**Assigned task**
Beginning at the line containing "(m_handle : handler)." in the material below and ending at the line containing "m_globs : list (string * ptr);", return each line exactly and add nothing.

───

(* ===== verification/Servlet.v ===== *)
(** * HTTP servlets: src/src/http/servlet.h, src/src/http/servlet.cpp

    A servlet is an object with a virtual [handle]; here it is its name, the
    callback of a [FunctionServlet], or one of the built-in servlets.  [fnmatch]
    is a parameter: whether a pattern matches a text. *)

From stdpp Require Import prelude strings gmap.
From Stdlib Require Import ZArith Lia.
From S2P Require Import Prelude Text Http.

Module Servlet.
Import Text Http.
Local Open Scope string_scope.

Section servlets.
(** What a handler changes besides the response (the session, the program). *)
Context {W : Type}.

(** A handler returns: one that throws, or that never returns, is not modelled. *)
Definition handler : Type := HttpRequest -> HttpResponse -> W -> Z * HttpResponse * W.

Inductive Servlet :=
  | FunctionServlet (m_cb : handler)
  | NotFoundServlet
  | OtherServlet (m_name : string) (m_handle : handler).
Definition name (s : Servlet) : string :=
  match s with
  | FunctionServlet _ => "FunctionServlet"
  | NotFoundServlet => "NotFoundServlet"
  | OtherServlet n _ => n
  end.

(** [NotFoundServlet::handle] *)
Definition RSP_BODY : string :=
  "<html><head><title>404 Not Found</title></head><body>" +:+
  "<center><h1>404 Not Found</h1></center>" +:+
  "<hr><center>cool/1.0.0</center>" +:+
  "</body></html>".
Definition not_found : handler := fun _ response w =>
  let response := set_status 404 response in
  let response := rsetHeader "Server" "cool/1.0.0" response in
  let response := rsetHeader "Content-Type" "text/html" response in
  (0%Z, set_rbody RSP_BODY response, w).
Definition handle (s : Servlet) : handler :=
  match s with
  | FunctionServlet m_cb => m_cb
  | NotFoundServlet => not_found
  | OtherServlet _ f => f
  end.

(** A [Servlet::ptr] may be null. *)
Definition ptr : Type := option Servlet.

Record ServletDispatch := Dispatch {
  m_datas : gmap string ptr;
  m_globs : list (string * ptr);
  m_default : ptr
}.
Definition new_ServletDispatch : ServletDispatch := Dispatch ∅ [] (Some NotFoundServlet).

Definition add_servlet (uri : string) (slt : ptr) (d : ServletDispatch) : ServletDispatch :=
  Dispatch (<[uri := slt]> (m_datas d)) (m_globs d) (m_default d).
Definition add_servlet_cb (uri : string) (cb : handler) (d : ServletDispatch) : ServletDispatch :=
  Dispatch (<[uri := Some (FunctionServlet cb)]> (m_datas d)) (m_globs d) (m_default d).

(** Erases the first entry for [uri]. *)
Fixpoint erase_glob (uri : string) (l : list (string * ptr)) : list (string * ptr) :=
  match l with
  | [] => []
  | e :: l => if bool_decide (e.1 = uri) then l else e :: erase_glob uri l
  end.
Definition add_glob_servlet (uri : string) (slt : ptr) (d : ServletDispatch) : ServletDispatch :=
  Dispatch (m_datas d) (erase_glob uri (m_globs d) ++ [(uri, slt)])%list (m_default d).
Definition add_glob_servlet_cb (uri : string) (cb : handler) (d : ServletDispatch) : ServletDispatch :=
  add_glob_servlet uri (Some (FunctionServlet cb)) d.

Definition del_servlet (uri : string) (d : ServletDispatch) : ServletDispatch :=
  Dispatch (delete uri (m_datas d)) (m_globs d) (m_default d).
Definition del_glob_servlet (uri : string) (d : ServletDispatch) : ServletDispatch :=
  Dispatch (m_datas d) (erase_glob uri (m_globs d)) (m_default d).
Definition set_default_servlet (v : ptr) (d : ServletDispatch) : ServletDispatch :=
  Dispatch (m_datas d) (m_globs d) v.

Definition get_servlet (uri : string) (d : ServletDispatch) : ptr :=
  match m_datas d !! uri with None => None | Some s => s end.
Definition get_glob_servlet (uri : string) (d : ServletDispatch) : ptr :=
  match List.find (fun e => bool_decide (e.1 = uri)) (m_globs d) with
  | Some e => e.2
  | None => None
  end.

(** [0 == fnmatch(pattern, text, 0)] on C strings. *)
Context (fnmatch : list Z -> list Z -> bool).

Definition get_matched_servlet (uri : string) (d : ServletDispatch) : ptr :=
  match m_datas d !! uri with
  | Some s => s
  | None =>
    match List.find (fun e => fnmatch (c_str e.1) (c_str uri)) (m_globs d) with
    | Some e => e.2
    | None => m_default d
    end
  end.
Definition dispatch (d : ServletDispatch) : handler := fun request response w =>
  match get_matched_servlet (m_path request) d with
  | Some slt => let '(_, response, w) := handle slt request response w in (0%Z, response, w)
  | None => (0%Z, response, w)
  end.

(** ** Behaviour *)

(** The dispatchers a program can build. *)
Inductive built_dispatch : ServletDispatch -> Prop :=
  | bd_new : built_dispatch new_ServletDispatch
  | bd_add uri s d : built_dispatch d -> built_dispatch (add_servlet uri s d)
  | bd_add_cb uri cb d : built_dispatch d -> built_dispatch (add_servlet_cb uri cb d)
  | bd_add_glob uri s d : built_dispatch d -> built_dispatch (add_glob_servlet uri s d)
  | bd_add_glob_cb uri cb d : built_dispatch d -> built_dispatch (add_glob_servlet_cb uri cb d)
  | bd_del uri d : built_dispatch d -> built_dispatch (del_servlet uri d)
  | bd_del_glob uri d : built_dispatch d -> built_dispatch (del_glob_servlet uri d)
  | bd_default s d : built_dispatch d -> built_dispatch (set_default_servlet s d).

(** No pattern is registered twice. *)
Definition distinct (d : ServletDispatch) : Prop := NoDup (m_globs d).*1.

Lemma erase_glob_filter uri l :
  NoDup l.*1 -> erase_glob uri l = filter (fun e => e.1 <> uri) l.
Proof.
  induction l as [|e l IH]; intros H; [done|]. rewrite fmap_cons in H. apply NoDup_cons in H as [Hn H].
  cbn [erase_glob].
  case_bool_decide as E.
  - rewrite filter_cons_False by tauto. symmetry. apply filter_all.
    intros x Hx Ex. apply Hn. rewrite E, <- Ex. apply list_elem_of_fmap. by exists x.
  - rewrite filter_cons_True by done. by rewrite IH.
Qed.

Lemma erase_glob_distinct uri l : NoDup l.*1 -> NoDup (erase_glob uri l).*1 /\ uri ∉ (erase_glob uri l).*1.
Proof.
  intros H. rewrite erase_glob_filter by done. split.
  - induction l as [|e l IH]; [done|]. rewrite fmap_cons in H. apply NoDup_cons in H as [Hn H].
    rewrite filter_cons.
    case_decide; [|exact (IH H)]. rewrite fmap_cons. apply NoDup_cons. split; [|exact (IH H)].
    rewrite list_elem_of_fmap in *. intros (x & Ex & [_ Hx]%list_elem_of_filter). apply Hn. by exists x.
  - rewrite list_elem_of_fmap. intros (x & -> & [Hx _]%list_elem_of_filter). done.
Qed.

Lemma built_distinct d : built_dispatch d -> distinct d.
Proof.
  unfold distinct. induction 1 as [| | |uri s d _ IH|uri cb d _ IH| |uri d _ IH|]; try done; [constructor|..]; simpl.
  1-2: destruct (erase_glob_distinct uri _ IH) as [H1 H2]; rewrite fmap_app; apply NoDup_app; simpl;
       split_and!; [done|set_solver|apply NoDup_singleton].
  by apply erase_glob_distinct.
Qed.

(** The order of a request's candidates: the servlet registered for the path itself, then those
    registered for patterns that match, oldest first, then the default. *)
Definition candidates (uri : string) (d : ServletDispatch) : list ptr :=
  match m_datas d !! uri with Some s => [s] | None => [] end ++
  (snd <$> filter (fun e => fnmatch (c_str e.1) (c_str uri) = true) (m_globs d)) ++
  [m_default d].

Lemma find_filter (f : string * ptr -> bool) l :
  List.find f l = head (filter (fun e => f e = true) l).
Proof.
  induction l as [|e l IH]; [done|]. simpl. rewrite filter_cons. by destruct (f e).
Qed.

Lemma matched_candidate uri d : Some (get_matched_servlet uri d) = head (candidates uri d).
Proof.
  unfold get_matched_servlet, candidates. destruct (m_datas d !! uri) as [s|]; [done|].
  rewrite find_filter. by destruct (filter _ (m_globs d)).
Qed.

Lemma find_app_glob (f : string * ptr -> bool) l1 l2 :
  List.find f (l1 ++ l2)%list = match List.find f l1 with Some e => Some e | None => List.find f l2 end.
Proof. induction l1 as [|e l1 IH]; simpl; [done|]. by destruct (f e). Qed.

Lemma find_erase uri uri' l : NoDup l.*1 ->
  List.find (fun e => bool_decide (e.1 = uri')) (erase_glob uri l) =
  if decide (uri = uri') then None else List.find (fun e => bool_decide (e.1 = uri')) l.
Proof.
  intros H. rewrite erase_glob_filter by done. clear H. induction l as [|e l IH]; [by case_decide|].
  rewrite filter_cons. simpl. repeat case_decide; simpl; repeat case_bool_decide; simplify_eq; done.
Qed.

End servlets.


(** A servlet that has been set to null for a path hides the patterns and the default. *)
Example null_servlet_hides :
  get_matched_servlet (W := unit) (fun _ _ => true) "/x" (add_servlet "/x" None new_ServletDispatch) = None.
Proof. by vm_compute. Qed.

End Servlet.
(* ===== verification/Http11Parser.v ===== *)
(** * The request parser's automaton: src/src/http/http11_parser.rl.cpp

    The machine that Ragel made of the grammar in http11_parser.rl, state by
    state: [case_n] is what [case n:] does with the character [*p], a jump to a
    state ([st]) or to a transition with actions ([tr]).  A character is signed. *)

From stdpp Require Import prelude.
From Stdlib Require Import ZArith.
From S2P Require Import Prelude.

Module Http11Parser.
Local Open Scope Z_scope.

Inductive label := st (n : Z) | tr (n : Z).

(** The actions of the grammar, by their names there. *)
Inductive action :=
  | mark | start_field | write_field | start_value | write_value | request_method | request_uri
  | fragment | start_query | query_string | http_version | request_path | done_ | xml | json.

Definition http_parser_start : Z := 1.
Definition http_parser_first_final : Z := 348.
Definition http_parser_error : Z := 0.

(** [switch (c) { case n: goto l; ... }] and what follows it. *)
Fixpoint switch (c : Z) (cases : list (Z * label)) (rest : label) : label :=
  match cases with
  | [] => rest
  | (n, l) :: cases => if c =? n then l else switch c cases rest
  end.
Definition range (a c b : Z) : bool := (a <=? c) && (c <=? b).

(** The characters ^ { and }, which [uri_relaxed] allows in a URI, are widened. *)
Definition widec (uri_relaxed : bool) (c : Z) : Z :=
  let wide := 128 + (c - (-128)) in
  let wide := if uri_relaxed then wide + 256 else wide in
  if c <? 123 then (if range 94 c 94 then wide else c)
  else if 123 <? c then (if range 125 c 125 then wide else c)
  else wide.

───

**Output below**
  | OtherServlet (m_name : string) (m_handle : handler).
Definition name (s : Servlet) : string :=
  match s with
  | FunctionServlet _ => "FunctionServlet"
  | NotFoundServlet => "NotFoundServlet"
  | OtherServlet n _ => n
  end.

(** [NotFoundServlet::handle] *)
Definition RSP_BODY : string :=
  "<html><head><title>404 Not Found</title></head><body>" +:+
  "<center><h1>404 Not Found</h1></center>" +:+
  "<hr><center>cool/1.0.0</center>" +:+
  "</body></html>".
Definition not_found : handler := fun _ response w =>
  let response := set_status 404 response in
  let response := rsetHeader "Server" "cool/1.0.0" response in
  let response := rsetHeader "Content-Type" "text/html" response in
  (0%Z, set_rbody RSP_BODY response, w).
Definition handle (s : Servlet) : handler :=
  match s with
  | FunctionServlet m_cb => m_cb
  | NotFoundServlet => not_found
  | OtherServlet _ f => f
  end.

(** A [Servlet::ptr] may be null. *)
Definition ptr : Type := option Servlet.

Record ServletDispatch := Dispatch {
  m_datas : gmap string ptr;
  m_globs : list (string * ptr);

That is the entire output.